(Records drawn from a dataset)
------------------------------------------------

(** * Morphogen MCP server: the script safety gate and execution pipeline

    A shallow embedding of [morphogen_mcp.py] (and of the compatibility
    tool of [src/morphogen/tools/system.py]) together with the properties
    the specification states about them.

    - Python [str] values are lists of Unicode code points ([list N]).
    - Python [bytes] values are [list byte].
    - The host (file system, child process, [ctx.info] log) is an explicit
      [world] threaded through a state-and-exception monad [M]; what the
      operating system answers to each call is read from an [oracle]. *)

From Stdlib Require Import ZArith NArith List Lia Bool.
From Stdlib Require Import Strings.String Strings.Ascii Strings.Byte.
From Stdlib Require Import Numbers.DecimalString.
From stdpp Require Import gmap list.

Open Scope N_scope.

(** ** Python strings *)

Abbreviation pystr := (list N).
Abbreviation bytes := (list byte).

(** An ASCII literal of the source, as code points. *)
Definition lit (s : string) : pystr :=
  map N_of_ascii (list_ascii_of_string s).

(** The non-ASCII characters the source uses in its messages. *)
Definition CROSS_MARK : pystr := [0x274C].           (* U+274C *)
Definition CHECK_MARK : pystr := [0x2705].           (* U+2705 *)
Definition WARNING_SIGN : pystr := [0x26A0; 0xFE0F]. (* U+26A0 U+FE0F *)
Definition INFO_SIGN : pystr := [0x2139; 0xFE0F].    (* U+2139 U+FE0F *)
Definition NL : pystr := [10].

(** [s.startswith(p)] *)
Fixpoint startswith (p s : pystr) : bool :=
  match p, s with
  | [], _ => true
  | _ :: _, [] => false
  | a :: p', b :: s' => (a =? b) && startswith p' s'
  end.

(** [needle in hay] for two strings: plain substring containment. *)
Fixpoint contains (needle hay : pystr) : bool :=
  startswith needle hay ||
  match hay with
  | [] => false
  | _ :: t => contains needle t
  end.

(** [sep.join(parts)] *)
Fixpoint join (sep : pystr) (parts : list pystr) : pystr :=
  match parts with
  | [] => []
  | [p] => p
  | p :: rest => p ++ sep ++ join sep rest
  end.

(** [str(n)] for an [int], as in the f-string [{proc.returncode}]. *)
Definition str_of_int (n : Z) : pystr :=
  lit (NilZero.string_of_int (Z.to_int n)).

(** [Py_UNICODE_ISSPACE]: the characters [str.strip()] removes. *)
Definition isspace (c : N) : bool :=
  ((0x09 <=? c) && (c <=? 0x0D)) || ((0x1C <=? c) && (c <=? 0x20)) ||
  (c =? 0x85) || (c =? 0xA0) || (c =? 0x1680) ||
  ((0x2000 <=? c) && (c <=? 0x200A)) ||
  (c =? 0x2028) || (c =? 0x2029) || (c =? 0x202F) || (c =? 0x205F) ||
  (c =? 0x3000).

Fixpoint lstrip (s : pystr) : pystr :=
  match s with
  | [] => []
  | c :: t => if isspace c then lstrip t else s
  end.

Definition rstrip (s : pystr) : pystr := rev (lstrip (rev s)).

(** [s.strip()] *)
Definition strip (s : pystr) : pystr := rstrip (lstrip s).

(** ** The UTF-8 codec

    [bytes.decode()] with its defaults is strict UTF-8: it raises
    [UnicodeDecodeError] ([None] here) on an invalid start byte, a missing
    or invalid continuation byte, an overlong form, a surrogate, or a code
    point above U+10FFFF. *)

Definition is_cont (b : N) : bool := (0x80 <=? b) && (b <=? 0xBF).

Fixpoint utf8_decode (bs : bytes) : option pystr :=
  match bs with
  | [] => Some []
  | b0 :: t0 =>
    let n0 := Byte.to_N b0 in
    if n0 <? 0x80 then cons n0 <$> utf8_decode t0
    else if (0xC2 <=? n0) && (n0 <=? 0xDF) then
      match t0 with
      | b1 :: t1 =>
        let n1 := Byte.to_N b1 in
        if is_cont n1
        then cons ((n0 - 0xC0) * 64 + (n1 - 0x80)) <$> utf8_decode t1
        else None
      | _ => None
      end
    else if (0xE0 <=? n0) && (n0 <=? 0xEF) then
      match t0 with
      | b1 :: b2 :: t2 =>
        let n1 := Byte.to_N b1 in
        let n2 := Byte.to_N b2 in
        if is_cont n1 && is_cont n2 &&
           negb ((n0 =? 0xE0) && (n1 <? 0xA0)) &&
           negb ((n0 =? 0xED) && (0x9F <? n1))
        then cons ((n0 - 0xE0) * 4096 + (n1 - 0x80) * 64 + (n2 - 0x80))
               <$> utf8_decode t2
        else None
      | _ => None
      end
    else if (0xF0 <=? n0) && (n0 <=? 0xF4) then
      match t0 with
      | b1 :: b2 :: b3 :: t3 =>
        let n1 := Byte.to_N b1 in
        let n2 := Byte.to_N b2 in
        let n3 := Byte.to_N b3 in
        if is_cont n1 && is_cont n2 && is_cont n3 &&
           negb ((n0 =? 0xF0) && (n1 <? 0x90)) &&
           negb ((n0 =? 0xF4) && (0x8F <? n1))
        then cons ((n0 - 0xF0) * 262144 + (n1 - 0x80) * 4096
                   + (n2 - 0x80) * 64 + (n3 - 0x80))
               <$> utf8_decode t3
        else None
      | _ => None
      end
    else None
  end.

Definition byte_of_N (n : N) : byte :=
  match Byte.of_N n with
  | Some b => b
  | None => x00
  end.

(** Encoding one code point; [None] is [UnicodeEncodeError] (a lone
    surrogate) or a value no [str] can hold. *)
Definition utf8_encode_cp (c : N) : option bytes :=
  if c <? 0x80 then Some [byte_of_N c]
  else if c <? 0x800 then
    Some [byte_of_N (0xC0 + c / 64); byte_of_N (0x80 + c mod 64)]
  else if c <? 0x10000 then
    if (0xD800 <=? c) && (c <=? 0xDFFF) then None
    else Some [byte_of_N (0xE0 + c / 4096);
               byte_of_N (0x80 + (c / 64) mod 64);
               byte_of_N (0x80 + c mod 64)]
  else if c <? 0x110000 then
    Some [byte_of_N (0xF0 + c / 262144);
          byte_of_N (0x80 + (c / 4096) mod 64);
          byte_of_N (0x80 + (c / 64) mod 64);
          byte_of_N (0x80 + c mod 64)]
  else None.

Fixpoint utf8_encode (s : pystr) : option bytes :=
  match s with
  | [] => Some []
  | c :: t =>
    match utf8_encode_cp c, utf8_encode t with
    | Some bc, Some bt => Some (bc ++ bt)
    | _, _ => None
    end
  end.

(** ** Exceptions *)

Inductive exn : Type :=
| UnicodeDecodeError (data : bytes)
| UnicodeEncodeError (text : pystr)
| FileExistsError (path : pystr)
| FileNotFoundError (path : pystr)
| HostError (is_Exception : bool) (text : pystr).

(** [isinstance(e, Exception)]: what [except Exception] catches. A host
    error may also be a bare [BaseException] (a cancellation, say). *)
Definition is_Exception (e : exn) : bool :=
  match e with
  | HostError b _ => b
  | _ => true
  end.

(** What the interpreter supplies and the repository does not define:
    the Unicode lower-case mapping of a non-ASCII character (it sees the
    characters before and after, as the final-sigma rule needs them), and
    the message text of the built-in exceptions. *)
Class Runtime : Type := {
  to_lower_full : pystr -> N -> pystr -> pystr;
  builtin_exn_str : exn -> pystr;
}.

Definition ascii_lower (c : N) : N :=
  if (65 <=? c) && (c <=? 90) then c + 32 else c.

------------------------------------------------

> [PROMPT] Would you copy, unchanged, the stretch of the records above that begins at the line containing "- The host (file" and ends at the line containing "((0x2000 <=? c) && (c <=? 0x200A)) ||", and only that?

> [OUTPUT]
    - The host (file system, child process, [ctx.info] log) is an explicit
      [world] threaded through a state-and-exception monad [M]; what the
      operating system answers to each call is read from an [oracle]. *)

From Stdlib Require Import ZArith NArith List Lia Bool.
From Stdlib Require Import Strings.String Strings.Ascii Strings.Byte.
From Stdlib Require Import Numbers.DecimalString.
From stdpp Require Import gmap list.

Open Scope N_scope.

(** ** Python strings *)

Abbreviation pystr := (list N).
Abbreviation bytes := (list byte).

(** An ASCII literal of the source, as code points. *)
Definition lit (s : string) : pystr :=
  map N_of_ascii (list_ascii_of_string s).

(** The non-ASCII characters the source uses in its messages. *)
Definition CROSS_MARK : pystr := [0x274C].           (* U+274C *)
Definition CHECK_MARK : pystr := [0x2705].           (* U+2705 *)
Definition WARNING_SIGN : pystr := [0x26A0; 0xFE0F]. (* U+26A0 U+FE0F *)
Definition INFO_SIGN : pystr := [0x2139; 0xFE0F].    (* U+2139 U+FE0F *)
Definition NL : pystr := [10].

(** [s.startswith(p)] *)
Fixpoint startswith (p s : pystr) : bool :=
  match p, s with
  | [], _ => true
  | _ :: _, [] => false
  | a :: p', b :: s' => (a =? b) && startswith p' s'
  end.

(** [needle in hay] for two strings: plain substring containment. *)
Fixpoint contains (needle hay : pystr) : bool :=
  startswith needle hay ||
  match hay with
  | [] => false
  | _ :: t => contains needle t
  end.

(** [sep.join(parts)] *)
Fixpoint join (sep : pystr) (parts : list pystr) : pystr :=
  match parts with
  | [] => []
  | [p] => p
  | p :: rest => p ++ sep ++ join sep rest
  end.

(** [str(n)] for an [int], as in the f-string [{proc.returncode}]. *)
Definition str_of_int (n : Z) : pystr :=
  lit (NilZero.string_of_int (Z.to_int n)).

(** [Py_UNICODE_ISSPACE]: the characters [str.strip()] removes. *)
Definition isspace (c : N) : bool :=
  ((0x09 <=? c) && (c <=? 0x0D)) || ((0x1C <=? c) && (c <=? 0x20)) ||
  (c =? 0x85) || (c =? 0xA0) || (c =? 0x1680) ||
  ((0x2000 <=? c) && (c <=? 0x200A)) ||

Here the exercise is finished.